HLA Antigens and Complement C4 Allotypes in Patients with Chronic Biologically False Positive (CBFP) Seroreactions for Syphilis: A Follow-Up Study of SLE Patients and CBFP Reactors

Abstract

We report a follow-up of our previous study of HLA markers in 118 unrelated patients: 49 with definite systemic lupus erythematosus (SLE) (group 1), 32 with definite or probable SLE and chronic biologically false positive (CBFP) seroreactions for syphilis (group 2), and 37 CBFP reactors (group 3). Definite SLE was confirmed in 28 (90.3%) of the patients in group 2, equally in HLA B8- and HLA B7-positive patients. Three of the CBFP reactors developed SLE, two (40%) out of five HLA B8-positive as compared to one (6.6%) out of 15 HLA B7-positive CBFP reactors (P = 0.07).

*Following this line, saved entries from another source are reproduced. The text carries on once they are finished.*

(* ===== verification/Control.v ===== *)
(** The control plane as a whole: the handlers of [internal/control] on one
    database, called in any order.

    A call carries what it reads from outside: the principal or peer the
    transport authenticated, the policy in force, the clocks, random bytes and
    keys. *)

From S2P Require Import Prelude GoStrings NetIP LockRecord Store Effects Tables Names Enroll LockService Registry Routes Handlers.
From S2P Require Limiter Users Policy PolicySvc.

(** [cfIDKey] is Argon2id. *)
Record Config := {
  cfEnroller : Enroller; cfRegistry : Registry; cfAudit : bool; cfOverlay : prefix;
  cfIDKey : list byte → list byte → Z → Z → Z → Z → option (list byte); cfDummyHash : string; cfPolicyPath : string;
}.

(** What lives in memory beside the database. *)
Record State := { stLimit : gmap string (list Z); stLock : LockService; stUsers : Users.Users; stStore : Store }.

Inductive call :=
  | CIssue (pol : Policies) (by_ : Principal) (req : TokenRequest) (d : Draw)
  | CRevoke (by_ : Principal) (id : string) (anow : Z)
  | CEnroll (pol : Policies) (lnow : Z) (req : EnrollRequest) (d : Draw)
  | CRename (pol : Policies) (by_ : Principal) (name newName : string) (force : bool) (anow : Z)
  | CDelete (by_ : Principal) (name : string) (anow : Z)
  | CLeave (peerID : string) (anow : Z)
  | CRotateKey (peerID newPublicKey : string) (signed : option SignedRotation) (now anow : Z)
  | CSetIPv6Capable (peerID : string) (capable : bool)
  | CTouch (peerID : string) (now : Z)
  | CSetClientVersion (peerID version : string)
  | CCreateStatic (pol : Policies) (by_ : Principal) (req : StaticRequest) (d : Draw) (key pub : list byte)
  | CAdvertise (by_ : Peer) (raw : list string) (now anow : Z)
  | CSetApproved (by_ : Principal) (name prefix : string) (approved : bool) (now anow : Z)
  | CLockSet (by_ : Peer) (next : Signed) (sigs : list SigningAt) (anow : Z)
  | CLockSign (by_ : Peer) (sa : SigningAt)
  | CReportKey (peerID key : string)
  | CCreateUser (by_ : Principal) (name role password : string) (salt rnd : list byte) (now anow : Z)
  | CLogin (name password : string) (now fnow anow : Z)
  | CReload (by_ : Principal) (p : Policy.Policy) (anow : Z).

Section Control.
Context (Verify : PublicKey → list byte → Signature → bool)
  (ParseKey : string → option (list byte)) (KeyString : list byte → string)
  (encode : Signed → string) (decode : string → option Signed) (cf : Config).

Definition on_store {A} (st : State) (r : Store * result cerror A) : State * option cerror :=
  ({| stLimit := stLimit st; stLock := stLock st; stUsers := stUsers st; stStore := r.1 |}, match r.2 with Ok _ => None | Err e => Some e end).

(** One call: the state after it and its error, if any. *)
Definition do_call (st : State) (c : call) : State * option cerror :=
  let s := stStore st in
  match c with
  | CIssue pol by_ req d => on_store st (Tokens_Issue pol (cfAudit cf) by_ req d s)
  | CRevoke by_ id anow => on_store st (Tokens_Revoke (cfAudit cf) by_ id anow s)
  | CEnroll pol lnow req d =>
      let '(lim, s', r) := Enroll ParseKey KeyString (cfEnroller cf) pol lnow req d (stLimit st) s in
      ({| stLimit := lim; stLock := stLock st; stUsers := stUsers st; stStore := s' |}, match r with Ok _ => None | Err e => Some e end)
  | CRename pol by_ name newName force anow => on_store st (Registry_Rename (cfRegistry cf) pol by_ name newName force anow s)
  | CDelete by_ name anow => on_store st (Registry_Delete (cfRegistry cf) by_ name anow s)
  | CLeave id anow => on_store st (Registry_Leave (cfRegistry cf) id anow s)
  | CRotateKey id k signed now anow => on_store st (Registry_RotateKey Verify ParseKey decode (cfRegistry cf) id k signed now anow s)
  | CSetIPv6Capable id c => on_store st (Registry_SetIPv6Capable id c s)
  | CTouch id now => on_store st (InTx (lift ErrStore (Peers_Touch id now)) s)
  | CSetClientVersion id v => on_store st (InTx (lift ErrStore (Peers_SetClientVersion id v)) s)
  | CCreateStatic pol by_ req d key pub => on_store st (CreateStatic KeyString (cfRegistry cf) pol by_ req d key pub s)
  | CAdvertise by_ raw now anow => on_store st (Advertise (cfAudit cf) (cfOverlay cf) by_ raw now anow s)
  | CSetApproved by_ name pfx ap now anow => on_store st (SetApproved (cfAudit cf) by_ name pfx ap now anow s)
  | CLockSet by_ next sigs anow => on_store st (Set_ Verify ParseKey encode decode (stLock st) by_ next sigs anow s)
  | CLockSign by_ sa => on_store st (Sign Verify ParseKey decode (stLock st) by_ sa s)
  | CReportKey id key =>
      ({| stLimit := stLimit st; stLock := ReportKey (stLock st) id key; stUsers := stUsers st; stStore := s |}, None)
  | CCreateUser by_ name role password salt rnd now anow =>
      on_store st (Users.CreateUser (cfIDKey cf) (cfAudit cf) by_ name role password salt rnd now anow s)
  | CLogin name password now fnow anow =>
      let '(u, s', r) := Users.Authenticate (cfIDKey cf) (cfAudit cf) (cfDummyHash cf) name password now fnow anow (stUsers st) s in
      ({| stLimit := stLimit st; stLock := stLock st; stUsers := u; stStore := s' |}, match r with Ok _ => None | Err e => Some e end)
  | CReload by_ p anow => on_store st (InTx (PolicySvc.reload_tx (cfAudit cf) by_ (cfPolicyPath cf) p anow) s)
  end.

Definition run (st : State) (l : list call) : State := foldl (λ st c, (do_call st c).1) st l.

(** ** One transaction each *)

(** A call either leaves the database alone or is the transaction of its
    handler; [hub] is the key the lock service holds for the hub. *)
Inductive transacts (hub : string) (s s' : Store) : call → Prop :=
  | T_none c : s' = s → transacts hub s s' c
  | T_issue pol by_ req d owner tags ttl :
      query_user (trOwnerName req) s = Ok owner → token_checks pol by_ req owner = Ok (tags, ttl) →
      issue_tx (cfAudit cf) by_ req owner tags (new_token by_ req owner tags ttl d) (dAuditNow d) s = Ok (s', ()) →
      transacts hub s s' (CIssue pol by_ req d)
  | T_revoke by_ id anow : revoke_tx (cfAudit cf) by_ id anow s = Ok (s', ()) → transacts hub s s' (CRevoke by_ id anow)
  | T_enroll pol lnow req d pub res :
      enroll_checks ParseKey (cfEnroller cf) req = Ok pub →
      enroll_tx KeyString (cfEnroller cf) pol req d pub s = Ok (s', res) → transacts hub s s' (CEnroll pol lnow req d)
  | T_rename pol by_ name newName force anow p :
      IsAdmin by_ = true → validPeerName newName = true → Registry_Get by_ name s = Ok p →
      newName ≠ pName p → (force = true ∨ selected pol (pName p) = false) →
      rename_tx (cfRegistry cf) by_ p name newName anow s = Ok (s', ()) →
      transacts hub s s' (CRename pol by_ name newName force anow)
  | T_delete by_ name anow p :
      IsAdmin by_ = true → Registry_Get by_ name s = Ok p →
      delete_tx (cfRegistry cf) (pID p) by_ AuditPeerDelete (pName p) anow s = Ok (s', ()) → transacts hub s s' (CDelete by_ name anow)
  | T_leave id anow :
      delete_tx (cfRegistry cf) id no_principal AuditPeerLeave "" anow s = Ok (s', ()) → transacts hub s s' (CLeave id anow)
  | T_rotate id k signed now anow g :
      is_Some (ParseKey k) → rotate_tx Verify ParseKey decode (cfRegistry cf) id k signed now anow s = Ok (s', g) →
      transacts hub s s' (CRotateKey id k signed now anow)
  | T_capable id c b : capable_tx id c s = Ok (s', b) → transacts hub s s' (CSetIPv6Capable id c)
  | T_touch id now : s' = update_rows id (λ p, set_report (pIPv6Capable p) (Some now) (pClientVersion p) p) s →
      transacts hub s s' (CTouch id now)
  | T_version id v : s' = update_rows id (λ p, set_report (pIPv6Capable p) (pLastSeenAt p) v p) s →
      transacts hub s s' (CSetClientVersion id v)
  | T_static pol by_ req d key pub kind tags owner res :
      static_checks (cfRegistry cf) pol by_ req = Ok (kind, tags) → query_user (stOwnerName req) s = Ok owner →
      static_tx KeyString (cfRegistry cf) by_ req owner kind tags d key pub s = Ok (s', res) →
      transacts hub s s' (CCreateStatic pol by_ req d key pub)
  | T_advertise by_ raw now anow prefixes ar :
      pMode by_ ≠ ModeStatic → ParseRoutePrefixes raw (cfOverlay cf) = Ok prefixes →
      advertise_tx (cfAudit cf) by_ (prefix_string <$> prefixes) now anow s = Ok (s', ar) →
      transacts hub s s' (CAdvertise by_ raw now anow)
  | T_approve by_ name pfx ap now anow x p :
      IsAdmin by_ = true → ParsePrefix pfx = Some x → peer_named name s = Ok p →
      approve_tx (cfAudit cf) by_ p name (prefix_string (Masked x)) ap now anow s = Ok (s', ()) →
      transacts hub s s' (CSetApproved by_ name pfx ap now anow)
  | T_set svc by_ next sigs anow :
      lkHubKey svc = hub →
      (sigs = [] ∨ (is_Some (SignerKey (record next) (pID by_)) ∧ Enabled (record next) = true)) →
      set_tx Verify ParseKey encode decode svc by_ next sigs anow s = Ok (s', ()) → transacts hub s s' (CLockSet by_ next sigs anow)
  | T_sign svc by_ sa r :
      lkHubKey svc = hub →
      signerKeyOf decode by_ (sgSigner (saSigning sa)) s = Ok r →
      signInTx Verify ParseKey svc by_ sa s = Ok (s', ()) → transacts hub s s' (CLockSign by_ sa)
  | T_user by_ name role password salt rnd now anow hash :
      Users.user_checks name role password = Ok () → Users.hashPassword (cfIDKey cf) password salt = Some hash →
      Users.user_tx (cfAudit cf) by_ (Users.new_user name role hash rnd now) anow s = Ok (s', ()) →
      transacts hub s s' (CCreateUser by_ name role password salt rnd now anow)
  | T_login by_ name password now fnow anow action :
      audit_record (cfAudit cf) anow by_ action name [] s = Ok (s', ()) → transacts hub s s' (CLogin name password now fnow anow)
  | T_reload by_ p anow :
      PolicySvc.reload_tx (cfAudit cf) by_ (cfPolicyPath cf) p anow s = Ok (s', ()) → transacts hub s s' (CReload by_ p anow).

Lemma InTx_cases {E A} (m : tx E A) s : (∃ e, m s = Err e ∧ InTx m s = (s, Err e)) ∨ (∃ s' a, m s = Ok (s', a) ∧ InTx m s = (s', Ok a)).
Proof. unfold InTx. destruct (m s) as [[s' a]|e]; [right|left]; eauto. Qed.

(** Case by case. *)
Ltac intx := match goal with |- context [InTx ?m ?s] =>
  let e := fresh "e" in let s' := fresh "s'" in let a := fresh "a" in let H := fresh "H" in let E := fresh "E" in
  destruct (InTx_cases m s) as [(e & H & E)|(s' & a & H & E)]; rewrite E; cbn [fst snd] end.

Fourteen patients died (groups 1 and 2). Eight of the 24 HLA B8-positive patients died in contrast to one of the 20 HLA B7-positive patients (P < 0.02). Of the CBFP reactors, 70.9% had complement C4 null alleles as compared to 47.9% in controls (P = 0.05) and 50% had C4A null alleles as compared to 17.8% in controls (P < 0.05). C4B null alleles were found in 28.6% (28.6% in controls, P is not significant). The null alleles for C4A were not solely in a linkage disequilibrium with the HLA B8 DR3 haplotype. CBFP reactors with C4A null alleles had a higher risk of developing SLE, lupus-like disease or symptoms such as photosensitivity, cutaneous vasculitis and/or autoantibodies than did those with no C4A null alleles (P < 0.02).